This afternoon, I spent some time with the Pointillists for one of my freelance assignments and was thinking of the first time I saw Sunday on La Grande Jatte at the Art Institute. When I was a senior in high school, my French teacher took us on a field trip..first to the museum to see the Impressionists, then to a French restaurant in Lincoln Park. What we ate, I don't remember, but I do remember walking into that sunlit central gallery at the top of the stairs and seeing for the first time, how huge the painting was in dimension. Even more impressive considering the tiny dots that make it up and absolute precision required in its construction (of course, at the time, my biggest reference was that scene in Ferris Bueller's Day Off.)

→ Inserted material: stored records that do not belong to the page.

(* ===== verification/Hash.v ===== *)
(** * Generic hashing ([ocaml/runtime/hash.c])

    [caml_hash_exn] traverses a value breadth-first with a queue of at most 256
    values and mixes what it meets into a 32-bit state (MurmurHash 3).  The queue
    is the list of the values written so far; the position [wr] is its length.
    Floats are the 64-bit integers of their representation.  The hash functions of
    custom blocks are code outside the model: [custom_hash] gives the function of
    an operations pointer, if it has one. *)

From S2P Require Import Prelude.
From S2P Require Import Mlvalues.
From S2P Require Import Str.
From S2P Require Import Ints.
From S2P Require Import Memory.
#[local] Open Scope Z_scope.

(** ** Mixing *)

Definition ROTL32 (x n : Z) : Z := Z.lor (u32 (Z.shiftl x n)) (Z.shiftr x (32 - n)).

Definition MIX (h d : Z) : Z :=
  let d := u32 (d * 0xcc9e2d51) in
  let d := ROTL32 d 15 in
  let d := u32 (d * 0x1b873593) in
  let h := Z.lxor h d in
  let h := ROTL32 h 13 in
  u32 (h * 5 + 0xe6546b64).

Definition FINAL_MIX (h : Z) : Z :=
  let h := Z.lxor h (Z.shiftr h 16) in
  let h := u32 (h * 0x85ebca6b) in
  let h := Z.lxor h (Z.shiftr h 13) in
  let h := u32 (h * 0xc2b2ae35) in
  Z.lxor h (Z.shiftr h 16).

Definition caml_hash_mix_uint32 (h d : Z) : Z := MIX h d.

Definition caml_hash_mix_intnat (h d : Z) : Z :=
  let n := u32 (Z.lxor (Z.lxor (Z.shiftr d 32) (Z.shiftr d 63)) d) in
  MIX h n.

Definition caml_hash_mix_int64 (h d : Z) : Z :=
  let hi := u32 (Z.shiftr d 32) in
  let lo := u32 d in
  MIX (MIX h lo) hi.

(** the halves mixed for a double, as [(h, l)]; [bits] are its 64 bits *)
Definition normalize_double (bits : Z) : Z * Z :=
  let h := u32 (Z.shiftr bits 32) in
  let l := u32 bits in
  if (Z.land h 0x7FF00000 =? 0x7FF00000) && negb (Z.lor l (Z.land h 0xFFFFF) =? 0)
  then (0x7FF00000, 0x00000001)
  else if (h =? 0x80000000) && (l =? 0) then (0, l)
  else (h, l).

Definition caml_hash_mix_double (hash bits : Z) : Z :=
  let (h, l) := normalize_double bits in
  MIX (MIX hash l) h.

Definition normalize_float (n : Z) : Z :=
  if (Z.land n 0x7F800000 =? 0x7F800000) && negb (Z.land n 0x007FFFFF =? 0) then 0x7F800001
  else if n =? 0x80000000 then 0 else n.

Definition caml_hash_mix_float (hash bits : Z) : Z := MIX hash (normalize_float (u32 bits)).

(** the 32-bit blocks of a string from position [i], then [(h, i)] *)
Fixpoint mix_blocks (fuel : nat) (h : Z) (s : list Z) (i len : Z) : result (Z * Z) :=
  match fuel with
  | O => NoFuel
  | S fuel =>
      if i + 4 <=? len then
        let* w := rmap le_word (slice s i 4) in
        mix_blocks fuel (MIX h w) s (i + 4) len
      else Ok (h, i)
  end.

Definition caml_hash_mix_string (h : Z) (s : list Z) : result Z :=
  let* len := caml_string_length s in
  let* (h, i) := mix_blocks (S (length s)) h s 0 len in
  let w := 0 in
  let* h :=
    (let r := Z.land len 3 in
     if r =? 3 then
       let* b2 := rd s (i + 2) in
       let w := Z.shiftl b2 16 in
       let* b1 := rd s (i + 1) in
       let w := Z.lor w (Z.shiftl b1 8) in
       let* b0 := rd s i in
       Ok (MIX h (Z.lor w b0))
     else if r =? 2 then
       let* b1 := rd s (i + 1) in
       let w := Z.lor w (Z.shiftl b1 8) in
       let* b0 := rd s i in
       Ok (MIX h (Z.lor w b0))
     else if r =? 1 then
       let* b0 := rd s i in
       Ok (MIX h (Z.lor w b0))
     else Ok h) in
  Ok (Z.lxor h (u32 len)).

Definition caml_string_hash (seed : Z) (s : list Z) : result Z :=
  let h := u32 (Int_val seed) in
  let* h := caml_hash_mix_string h s in
  Ok (Val_int (Z.land (FINAL_MIX h) 0x3FFFFFFF)).

(** ** The generic hash function *)

Definition HASH_QUEUE_SIZE : Z := 256.
Definition MAX_FORWARD_DEREFERENCE : nat := 1000.

Record hash_state := HashState {
  queue : list Z;      (* queue[0], ..., queue[wr - 1] *)
  q_rd : Z;
  h_num : Z;
  h_val : Z }.

Definition set_h (st : hash_state) (num h : Z) : hash_state :=
  HashState (queue st) (q_rd st) num h.

(** queue[wr++] = v *)
Definition enqueue (st : hash_state) (v : Z) : result hash_state :=
  if HASH_QUEUE_SIZE <=? zlen (queue st) then Undef
  else Ok (HashState (queue st ++ [v]) (q_rd st) (h_num st) (h_val st)).

(** the floats of a double array, stopping when [num] is exhausted *)
Fixpoint mix_doubles (n : nat) (m : mem) (v i : Z) (st : hash_state) : result hash_state :=
  match n with
  | O => Ok st
  | S n =>
      let* d := Double_flat_field m v i in
      let st := set_h st (h_num st - 1) (caml_hash_mix_double (h_val st) d) in
      if h_num st <=? 0 then Ok st else mix_doubles n m v (i + 1) st
  end.

(** the code pointers and information words of a closure *)
Fixpoint mix_words (n : nat) (m : mem) (v i : Z) (st : hash_state) : result hash_state :=
  match n with
  | O => Ok st
  | S n =>
      let* x := Field m v i in
      mix_words n m v (i + 1) (set_h st (h_num st - 1) (caml_hash_mix_intnat (h_val st) x))
  end.

(** copies [n] fields from [i] into the queue, up to [sz] values in the queue *)
Fixpoint enqueue_fields (n : nat) (m : mem) (v i sz : Z) (st : hash_state) : result hash_state :=
  match n with
  | O => Ok st
  | S n =>
      if sz <=? zlen (queue st) then Ok st
      else
        let* x := Field m v i in
        let* st := enqueue st x in
        enqueue_fields n m v (i + 1) sz st
  end.

(** follows at most [n] [Forward_tag] links from a [Forward_tag] block;
    [None] when the limit is reached *)
Fixpoint forward_chain (n : nat) (m : mem) (v : Z) : result (option Z) :=
  match n with
  | O => Ok None
  | S n =>
      let* v := Forward_val m v in
      if Is_long v then Ok (Some v)
      else let* t := Tag_val m v in
        if t =? Forward_tag then forward_chain n m v else Ok (Some v)
  end.

Section Hash.
Context (custom_hash : Z -> option (mem -> Z -> Z)).

(** the body of the traversal from the label [again]; [fuel] bounds the number of
    jumps back to it *)
Fixpoint hash_again (fuel : nat) (m : mem) (sz : Z) (st : hash_state) (v : Z)
    : result hash_state :=
  match fuel with
  | O => NoFuel
  | S fuel =>
      if Is_long v then Ok (set_h st (h_num st - 1) (caml_hash_mix_intnat (h_val st) v)) else
      let* tag := Tag_val m v in
      if tag =? String_tag then
        let* s := block_bytes m v in
        let* h := caml_hash_mix_string (h_val st) s in
        Ok (set_h st (h_num st - 1) h)
      else if tag =? Double_tag then
        let* d := Double_flat_field m v 0 in
        Ok (set_h st (h_num st - 1) (caml_hash_mix_double (h_val st) d))
      else if tag =? Double_array_tag then
        let* len := Wosize_val m v in
        mix_doubles (Z.to_nat len) m v 0 st
      else if tag =? Abstract_tag then Ok st
      else if tag =? Infix_tag then
        let* ofs := Infix_offset_val m v in
        hash_again fuel m sz (set_h st (h_num st) (caml_hash_mix_uint32 (h_val st) (u32 ofs)))
          (v - ofs)
      else if tag =? Forward_tag then
        let* r := forward_chain MAX_FORWARD_DEREFERENCE m v in
        match r with
        | Some v => hash_again fuel m sz st v
        | None => Ok st
        end
      else if tag =? Object_tag then
        let* oid := Oid_val m v in
        Ok (set_h st (h_num st - 1) (caml_hash_mix_intnat (h_val st) oid))
      else if tag =? Custom_tag then
        let* ops := Field m v 0 in
        match custom_hash ops with
        | Some hash =>
            let n := u32 (hash m v) in
            Ok (set_h st (h_num st - 1) (caml_hash_mix_uint32 (h_val st) n))
        | None => Ok st
        end
      else if tag =? Closure_tag then
        let* len := Wosize_val m v in
        let* info := Closinfo_val m v in
        let startenv := Start_env_closinfo info in
        let* hd := Hd_val m v in
        let st := set_h st (h_num st) (caml_hash_mix_uint32 (h_val st) (u32 (Cleanhd_hd hd))) in
        let* st := mix_words (Z.to_nat startenv) m v 0 st in
        enqueue_fields (Z.to_nat (len - startenv)) m v startenv sz st
      else if tag =? Cont_tag then Ok st
      else
        let* res := Reserved_val m v in
        if Is_mixed_block_reserved res then Raise (Invalid_argument "hash: mixed block value")
        else
        let* hd := Hd_val m v in
        let st := set_h st (h_num st) (caml_hash_mix_uint32 (h_val st) (u32 (Cleanhd_hd hd))) in
        let* len := Wosize_val m v in
        enqueue_fields (Z.to_nat len) m v 0 sz st
  end.

Definition hash_cond (st : hash_state) : bool :=
  (q_rd st <? zlen (queue st)) && (0 <? h_num st).

Definition hash_step (m : mem) (sz : Z) (st : hash_state) : result hash_state :=
  let* v := rd (queue st) (q_rd st) in
  hash_again 4 m sz (HashState (queue st) (q_rd st + 1) (h_num st) (h_val st)) v.

Definition caml_hash_exn (m : mem) (count limit seed obj : Z) : result Z :=
  let sz := Long_val limit in
  let sz := if (sz <? 0) || (HASH_QUEUE_SIZE <? sz) then HASH_QUEUE_SIZE else sz in
  let num := Long_val count in
  let h := u32 (Int_val seed) in
  let* st := while_loop 300 hash_cond (hash_step m sz) (HashState [obj] 0 num h) in
  Ok (Val_int (Z.land (FINAL_MIX (h_val st)) 0x3FFFFFFF)).

End Hash.

(** ** Variant tags *)

Fixpoint hash_variant_loop (accu : Z) (tag : list Z) {struct tag} : result Z :=
  match tag with
  | [] => Undef
  | c :: tag =>
      if c =? 0 then Ok accu
      else hash_variant_loop (Val_int (s32 (s32 (223 * Int_val accu) + c))) tag
  end.

(** [tag] is the NUL-terminated name *)
Definition caml_hash_variant (tag : list Z) : result Z :=
  let* accu := hash_variant_loop (Val_int 0) tag in
  let accu := Z.land accu (Val_long 0x7FFFFFFF) in
  Ok (s32 accu).

(** ** Strings *)

(** MurmurHash 3 on a byte sequence: 32-bit little-endian words, then the bytes
    that remain as one word, then the length *)
Fixpoint murmur_bytes (h : Z) (s : list Z) : Z :=
  match s with
  | [] => h
  | a :: b :: c :: d :: s => murmur_bytes (MIX h (le_word [a; b; c; d])) s
  | s => MIX h (le_word s)
  end.

Definition murmur (h : Z) (s : list Z) : Z := Z.lxor (murmur_bytes h s) (u32 (zlen s)).

Lemma murmur_bytes_4 h w s : length w = 4%nat -> murmur_bytes h (w ++ s) = murmur_bytes (MIX h (le_word w)) s.
Proof. by destruct w as [|a [|b [|c [|d [|e w]]]]]. Qed.

Lemma mix_blocks_correct blk fuel : forall h pre s,
  string_block blk (pre ++ s) -> (length s < 4 * fuel)%nat ->
  exists h' pre' s', pre ++ s = pre' ++ s' /\ (length s' < 4)%nat /\
    mix_blocks fuel h blk (zlen pre) (zlen (pre ++ s)) = Ok (h', zlen pre') /\
    murmur_bytes h s = murmur_bytes h' s' /\ zlen s' = (zlen s) mod 4.
Proof.
  induction fuel as [|fuel IH]; intros h pre s Hb Hf; [lia|]. cbn [mix_blocks].
  rewrite zlen_app. destruct (Z.leb_spec (zlen pre + 4) (zlen pre + zlen s)) as [L|L].
  - pose proof (zlen_nonneg pre). rewrite (slice_block _ _ _ _ Hb) by (rewrite ?zlen_app; lia).
    unfold rmap. cbn [rbind].
    assert (Ed : drop (Z.to_nat (zlen pre)) (pre ++ s) = s).
    { unfold zlen. by rewrite Nat2Z.id, drop_app_length. }
    rewrite Ed. change (Z.to_nat 4) with 4%nat.
    assert (Hw : length (take 4 s) = 4%nat) by (rewrite length_take; unfold zlen in L; lia).
    pose proof (eq_sym (take_drop 4 s)) as Es. revert Hw Es.
    generalize (take 4 s), (drop 4 s). intros w r Hw Es.
    assert (Hr : zlen r = zlen s - 4) by (rewrite Es, zlen_app; unfold zlen at 2; rewrite Hw; lia).
    assert (Hb' : string_block blk ((pre ++ w) ++ r)) by by rewrite <- app_assoc, <- Es.
    destruct (IH (MIX h (le_word w)) (pre ++ w) r Hb') as (h' & pre' & s' & E1 & E2 & E3 & E4 & E5).
    { unfold zlen in Hr. lia. }
    exists h', pre', s'. rewrite <- app_assoc, <- Es in E1. rewrite <- app_assoc, <- Es in E3.
    split_and!; [done|done| | |].
    + rewrite <- E3, !zlen_app. do 2 f_equal. unfold zlen. rewrite Hw. lia.
    + rewrite <- E4, Es. by apply murmur_bytes_4.
    + rewrite E5, Hr. zlia.
  - exists h, pre, s. split_and!; try done; [unfold zlen in *; lia|].
    symmetry. apply Z.mod_small. pose proof (zlen_nonneg s). lia.
Qed.

Lemma land_3 x : Z.land x 3 = x mod 4.
Proof. change 3 with (Z.ones 2). by rewrite Z.land_ones by lia. Qed.

Lemma lor_byte_hi a b k : 0 <= a < 2 ^ k -> 0 <= k -> Z.lor (Z.shiftl b k) a = a + 2 ^ k * b.
Proof.
  intros Ha Hk. rewrite Z.shiftl_mul_pow2 by done. rewrite (lor_add _ _ k); [lia|lia| |lia].
  rewrite Z.div_mul by lia. done.
Qed.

Though I have definitely spent much more time in that museum since amongst the modern wing's denizens, I still would occasionally visit the Impressionists in my visits, usually on dates or with my parents on longer visits. On a sunny days, the colors are even more vivid than cloudy ones. The eyes of Renoirs women, the shades in a Monet landscape. Seurat's giant painting seems to glow from within, something I learned today as chromoluminarism, the amount of white peaking through the dots of color. In my research, I stumbled upon some of his less colorful, more black and white pieces I hadn't seen before in reference to Seurat and these two seem to glow, though without as much color, they remind me of bees or the static of a television. In these, colorless, it all depends on light and shadow to make sense of itself.
Sometimes poetry seems like this, the effort to shine light on certain parts of things, to create meaning, to create substance by casting light in certain ways.